[Work required]: Reply with one number, the count of lines below that contain the string "http".

[Data to use]:
▼▼▼

(* ===== verification/ElasticStore.v ===== *)
(** * The store of a range server

    [components/store/src/store/elastic_store.rs] with [index/driver.rs]: the store sends its
    appends and reads to the I/O loop and its look-ups and metadata to the driver of the
    index, and brings the answers to its callers.  Then the fetch handler of the range server,
    [range-server/src/handler/fetch.rs], which answers with what the store has and with the
    objects of the range.

    A call that waits is cut where it waits.  The channels are lists; a caller, and the
    observer of a task, is a number. *)

From S2P Require Import Prelude Bytes Model StoreTypes Collections AlignedBuf BlockCache Segment Record Wal SharedBufs.
From S2P Require Import Index Watermark Codec RangeManager Handler IoLoop Recovery ObjectStorage ObjectManager.

(** ** [option.rs], [fetch_result.rs] *)

Module ReadOptions.
Record t := mk {
  stream_id : Z;               (* u64 *)
  range : Z;                   (* u32 *)
  offset : Z;                  (* u64 *)
  max_offset : Z;              (* u64 *)
  max_wait_ms : Z;             (* i32 *)
  max_bytes : Z;               (* i32 *)
}.
End ReadOptions.

Module FetchResult.
Record t := mk {
  stream_id : Z;               (* u64 *)
  range : Z;                   (* u32 *)
  start_offset : Z;            (* u64 *)
  end_offset : Z;              (* u64 *)
  total_len : Z;               (* usize *)
  results : list SingleFetchResult.t;
}.
End FetchResult.

(** [advance_bytes] of [util/src/bytes.rs]: what is taken, and what is left of the buffers. *)
Fixpoint advance_bytes {B : BytesApi} (bufs : list (list byte)) (n : Z) : outcome (list byte * list (list byte)) :=
  match bufs with
  | [] => Ret ([], [])
  | buf :: bufs' =>
      if n =? 0 then Ret ([], bufs)
      else
        let to_advance := Z.min n (remaining buf) in
        '(taken, buf) ← copy_to_bytes (Z.to_nat to_advance) buf;
        '(rest, bufs') ← advance_bytes bufs' (n - to_advance);
        Ret (taken ++ rest, buf :: bufs')
  end.

(** ** [index/driver.rs] *)

Module IndexCommand.
(** The channels for the answers are left out: the answer is the result of [run]. *)
Inductive t :=
| Index (record : record)
| ScanRecord (stream_id range offset max_offset max_bytes : Z)
| ListRange
| ListRangeByStream (stream_id : Z)
| SealRange (range : RangeMetadata.t)
| CreateRange (range : RangeMetadata.t)
| RangeEvent (event_type : EventType) (metadata : RangeMetadata.t)
| StreamTrim (stream_id offset : Z)
| DataOffload (stream_id range offset delta : Z).
End IndexCommand.

Module IndexDriver.
Section driver.
Context {B : BytesApi} {K : KvApi}.

Record t := mk { indexer : Indexer.t K; watermark_manager : WatermarkManager.t }.

Inductive answer :=
| Done
| Scanned (res : option (list record))
| Ranges (l : list RangeMetadata.t)
| Changed (res : result unit StoreError.t).

(** The look-up of the watermarks in the index. *)
Definition tlb (d : t) : tlb_t := Indexer.scan_wal_offset (indexer d).

Definition with_indexer (d : t) (ix : Indexer.t K) : t := mk ix (watermark_manager d).
Definition with_watermarks (d : t) (m : WatermarkManager.t) : t := mk (indexer d) m.

Definition range_event (d : t) (event_type : EventType) (metadata : RangeMetadata.t) : outcome t :=
  let m := watermark_manager d in
  let index := RangeMetadata.index metadata in
  match event_type with
  | Added | Listed =>
      Ret (if 0 <=? index then
             with_watermarks d (WatermarkManager.add_range m (RangeMetadata.stream_id metadata) index
               (RangeMetadata.start metadata) (RangeMetadata.end_ metadata))
           else d)
  | Modified =>
      if 0 <=? index then
        m ← WatermarkManager.trim_range (tlb d) m (RangeMetadata.stream_id metadata) index
              (RangeMetadata.start metadata);
        Ret (with_watermarks d m)
      else Ret d
  | Deleted =>
      Ret (with_watermarks d (WatermarkManager.delete_range m (RangeMetadata.stream_id metadata) (as_uint 32 index)))
  | _ => Ret d
  end.

(** One command of [run]; [None] when [StreamDescriptor::trim] does not return within the
    fuel. *)
Definition run (fuel : nat) (d : t) (command : IndexCommand.t) : outcome (option (t * answer)) :=
  match command with
  | IndexCommand.Index r =>
      '(_, ix) ← Indexer.index (indexer d) r;
      Ret (Some (mk ix (WatermarkManager.on_index (watermark_manager d)
        (RecordIndex.stream_id (IndexRecord.index r)) (RecordIndex.range (IndexRecord.index r))
        (RecordIndex.offset (IndexRecord.index r))), Done))
  | IndexCommand.ScanRecord stream_id range offset max_offset max_bytes =>
      res ← Indexer.scan_record_left_shift (indexer d) stream_id range offset max_offset max_bytes;
      Ret (Some (d, Scanned res))
  | IndexCommand.ListRange => l ← Indexer.list_all (indexer d); Ret (Some (d, Ranges l))
  | IndexCommand.ListRangeByStream stream_id =>
      l ← Indexer.list_by_stream (indexer d) stream_id; Ret (Some (d, Ranges l))
  | IndexCommand.CreateRange range =>
      Ret (Some (with_indexer d (Indexer.add (indexer d) (RangeMetadata.stream_id range) range), Changed (Ok tt)))
  | IndexCommand.SealRange range =>
      match Indexer.seal (indexer d) (RangeMetadata.stream_id range) range with
      | Ok ix => Ret (Some (with_indexer d ix, Changed (Ok tt)))
      | Err e => Ret (Some (d, Changed (Err e)))
      end
  | IndexCommand.DataOffload stream_id range offset delta =>
      m ← WatermarkManager.on_data_offload (tlb d) (watermark_manager d) stream_id range offset delta;
      Ret (Some (with_watermarks d m, Done))
  | IndexCommand.RangeEvent event_type metadata =>
      d ← range_event d event_type metadata; Ret (Some (d, Done))
  | IndexCommand.StreamTrim stream_id offset =>
      res ← WatermarkManager.trim_stream fuel (tlb d) (watermark_manager d) stream_id offset;
      Ret (match res with Some m => Some (with_watermarks d m, Done) | None => None end)
  end.
End driver.
Arguments t K : clear implicits.
End IndexDriver.

(** ** [elastic_store.rs] *)

Module ElasticStore.
Section store.
Context {B : BytesApi} {C : Crc32Api} {K : KvApi}.

(** [sq] and [index_tx] are the channels to the I/O loop and to the index driver, [cq] is the
    channel in which the I/O loop answers the appends of this store. *)
Record t := mk {
  server_id : Z;               (* i32 *)
  segment_size : Z;            (* u64 *)
  sq : list IoTask;
  sq_connected : bool;
  index_tx : list IndexCommand.t;
  cq_tx : Z;
  cq : list (result AppendResult.t AppendError.t);
  inflight_appends : list nat;
}.
(** X23.  The parameters of the ports route.  A [port] parameter that
    is not a decimal number below 2^32 is answered with the status 500
    and a message that starts with [invalid port number: ], whatever the
    [pid] parameter and the system are.  A valid [port] selects
    [GetPortInfoByPort] and the [pid] parameter is not read; without
    [port], a [pid] parameter selects [GetPortsByPID], or is answered
    with the status 500 when it is no 32-bit number; without both the
    answer is that of [GetOpenPorts].  The answer for a result is the
    status 200 with the ports and their number, or the status 500 with
    the error. *)
Theorem handlePorts_parameters (w : World)
    (json_Marshal : mcp.Response → result string)
    (r : http.Request) (rw' : http.ResponseWriter) :
  http.Method r ≠ "OPTIONS" →
  mcp.corsMiddleware (mcp.handlePorts w json_Marshal) fresh r rw' →
  (http.Query r "port" ≠ "" →
   (∀ n e, strconv.ParseUint (http.Query r "port") 32 = (n, Some e) →
      rw' = json_response 500
              (encoded json_Marshal
                 (mcp.ErrorResponse ("invalid port number: " +:+ e))))
   ∧ (∀ n, strconv.ParseUint (http.Query r "port") 32 = (n, None) →
        ∃ res, port.GetPortInfoByPort w n res
               ∧ rw' = ports_response json_Marshal res))
  ∧ (http.Query r "port" = "" → http.Query r "pid" ≠ "" →
     (∀ p e, strconv.ParseInt (http.Query r "pid") 32 = (p, Some e) →
        rw' = json_response 500
                (encoded json_Marshal
                   (mcp.ErrorResponse ("invalid PID: " +:+ e))))
     ∧ (∀ p, strconv.ParseInt (http.Query r "pid") 32 = (p, None) →
          ∃ res, port.GetPortsByPID w p res
                 ∧ rw' = ports_response json_Marshal res))
  ∧ (http.Query r "port" = "" → http.Query r "pid" = "" →
     ∃ res, port.GetOpenPorts w res
            ∧ rw' = ports_response json_Marshal res)
  ∧ (∀ ports err,
       ports_response json_Marshal (ports, Some err)
       = json_response 500 (encoded json_Marshal (mcp.ErrorResponse err))
       ∧ ports_response json_Marshal (ports, None)
         = json_response 200
             (encoded json_Marshal
                (mcp.PortsResponse ports (Z.of_nat (length ports))))).
Proof.
  intros Hm Hrun%corsMiddleware_run.
  rewrite bool_decide_false in Hrun by done.
  apply handlePorts_run in Hrun.
  split; [|split; [|split; [|done]]].
  - intros Hport. rewrite bool_decide_true in Hrun by done.
    split; [intros n e Hparse|intros n Hparse]; by rewrite Hparse in Hrun.
  - intros Hport Hpid. rewrite bool_decide_false in Hrun by (by intros []).
    rewrite bool_decide_true in Hrun by done.
    split; [intros p e Hparse|intros p Hparse]; by rewrite Hparse in Hrun.
  - intros Hport Hpid. rewrite bool_decide_false in Hrun by (by intros []).
    by rewrite bool_decide_false in Hrun by (by intros []).
Qed.
(** * Smart night light: the device-control core

    A shallow embedding of the Python sources under [app/gpio], [app/domain]
    and [app/api/routes_scenarios.py], followed by the properties of the
    controller state machine, the registries and the scenario engine; then
    of the code around them: the other routes, the factories, the
    authentication, the settings and the parsing done by the bot.

    Conventions of the embedding:
    - a Python [float] is an IEEE 754 binary64 value, taken from the
      Standard Library's [spec_float] (comparisons and the product are the
      library's [SFltb], [SFleb], [SFeqb] and [SFmul] at precision 53);
    - a method is a function from the state of its object to an [outcome]:
      it returns, raises (the mutations done so far are kept) or blocks on
      a [threading.Lock] that is already held;
    - [threading.Lock] is not re-entrant: acquiring a held lock blocks;
    - controllers are objects with identity: devices refer to them through
      a reference into a heap;
    - a [str] is a sequence of code points below 256;
    - the handlers of the routes are modelled without their dependencies:
      the bearer-token check stands on its own, as [Auth.require_auth]. *)

From Stdlib Require Import ZArith Bool List String Ascii Lia.
From Stdlib Require Import Floats.SpecFloat.
Import ListNotations.

Set Implicit Arguments.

▲▲▲

[Answer]: 9